Recent times haven't been advantageous for Larsen & Toubro as its earnings have been rising slower than most other companies. It might be that many expect the uninspiring earnings performance to recover significantly, which has kept the P/E from collapsing. If not, then existing shareholders may be very nervous about the viability of the share price.
Check out our latest analysis for Larsen & Toubro
Is There Enough Growth For Larsen & Toubro?
Larsen & Toubro's P/E ratio would be typical for a company that's expected to deliver solid growth, and importantly, perform better than the market.

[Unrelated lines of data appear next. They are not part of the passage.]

Lemma drive_abandon a v : 0 <= a < Z.of_nat (length (data s)) -> a mod 2 = 0 -> u8 v <> CMD_CONFIRM ->
  exists fs' s', drive fs s (FAbandon a v) = Some (fs', s', (chip_step c (FAbandon a v)).2) /\ matches s' (chip_step c (FAbandon a v)).1 /\ length (data s') = length (data s).
Proof.
  intros Ha He Hv. pose proof Hm as (Hd & Hb & _ & Hi & Hst). cbn [drive].
  rewrite write16_at, first_cycle by done. change (command s (u8 0x2020)) with (s <| mode := MEraseConfirm |>). cbn [fst snd mbind option_bind].
  rewrite write16_at by done. cbn [fst snd mbind option_bind].
  assert (Ew : flash_write fs (bump (s <| mode := MEraseConfirm |>)) a v =
    (fs, (bump (s <| mode := MEraseConfirm |>)) <| status := status s .| (SR_ERASE_ERR .| SR_PROGRAM_ERR) |> <| mode := MStatus |>)).
  { unfold flash_write. change (mode (bump _)) with MEraseConfirm. cbn beta iota. by rewrite (proj2 (Z.eqb_neq _ _)) by done. }
  rewrite Ew. cbn [fst snd]. eexists _, _. cbn [chip_step fst snd]. apply finish; try done; [by rewrite Hd|].
  change (status s .| 48 = 176). rewrite Hst. by destruct (failed c).
Qed.

Lemma drive_ok k : command_ok (Z.of_nat (length (data s))) k ->
  exists fs' s', drive fs s k = Some (fs', s', (chip_step c k).2) /\ matches s' (chip_step c k).1 /\ length (data s') = length (data s).
Proof.
  intros (Ha & He & Hk). pose proof Hm as (Hd & Hb & Hz & Hi & Hst).
  destruct k as [a|a v|a|a v| |]; cbn [address] in *; [by apply drive_read|by apply drive_program|by apply drive_erase|by apply drive_abandon|..]; cbn [drive]; rewrite write16_at, first_cycle by done.
  - change (command s (u8 0x5050)) with (s <| status := status s .& 0xc7 |> <| mode := MStatus |>). cbn [fst snd mbind option_bind].
    eexists _, _. cbn [chip_step fst snd]. apply finish; try done; [by rewrite Hd|]. change (status s .& 199 = 128). rewrite Hst. by destruct (failed c).
  - change (command s (u8 0x9090)) with (s <| mode := MId |>). cbn [fst snd mbind option_bind].
    assert (Hbig : 2 < Z.of_nat (length (cells c))) by (destruct Hz as [q Eq]; rewrite block_size, Hd in Eq; rewrite Hd in Ha; lia).
    assert (Hl : length (data (bump (s <| mode := MId |>))) = length (cells c)) by (change (length (data s) = length (cells c)); by rewrite Hd).
    rewrite (read16_at _ _ 0), (read16_at _ _ 2); [|rewrite Hl; lia|done|rewrite Hl; lia|done].
    cbn [mbind option_bind]. exists fs, (bump (s <| mode := MId |>)). split; [done|]. split; [|done]. repeat split; try done. set_solver.
Qed.

End Drive.

Fixpoint drive_all (fs : FS) (s : State) (ks : list Command) : option (FS * State * list (list Z)) :=
  match ks with
  | [] => Some (fs, s, [])
  | k :: ks => '(fs, s, a) ← drive fs s k; '(fs, s, l) ← drive_all fs s ks; Some (fs, s, a :: l)
  end.

Fixpoint chip_all (c : Chip) (ks : list Command) : Chip * list (list Z) :=
  match ks with
  | [] => (c, [])
  | k :: ks => let '(c, a) := chip_step c k in let '(c, l) := chip_all c ks in (c, a :: l)
  end.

Taking a look back first, we see that the company managed to grow earnings per share by a handy 11% last year. Pleasingly, EPS has also lifted 69% in aggregate from three years ago, partly thanks to the last 12 months of growth. Accordingly, shareholders would have probably welcomed those medium-term rates of earnings growth.
Turning to the outlook, the next year should generate growth of 30% as estimated by the analysts watching the company. That's shaping up to be materially higher than the 25% growth forecast for the broader market.
With this information, we can see why Larsen & Toubro is trading at such a high P/E compared to the market. Apparently shareholders aren't keen to offload something that is potentially eyeing a more prosperous future.
The Bottom Line On Larsen & Toubro's P/E
We'd say the price-to-earnings ratio's power isn't primarily as a valuation instrument but rather to gauge current investor sentiment and future expectations.
We've established that Larsen & Toubro maintains its high P/E on the strength of its forecast growth being higher than the wider market, as expected. At this stage investors feel the potential for a deterioration in earnings isn't great enough to justify a lower P/E ratio. Unless these conditions change, they will continue to provide strong support to the share price.
You need to take note of risks, for example - Larsen & Toubro has 2 warning signs (and 1 which is a bit unpleasant) we think you should know about.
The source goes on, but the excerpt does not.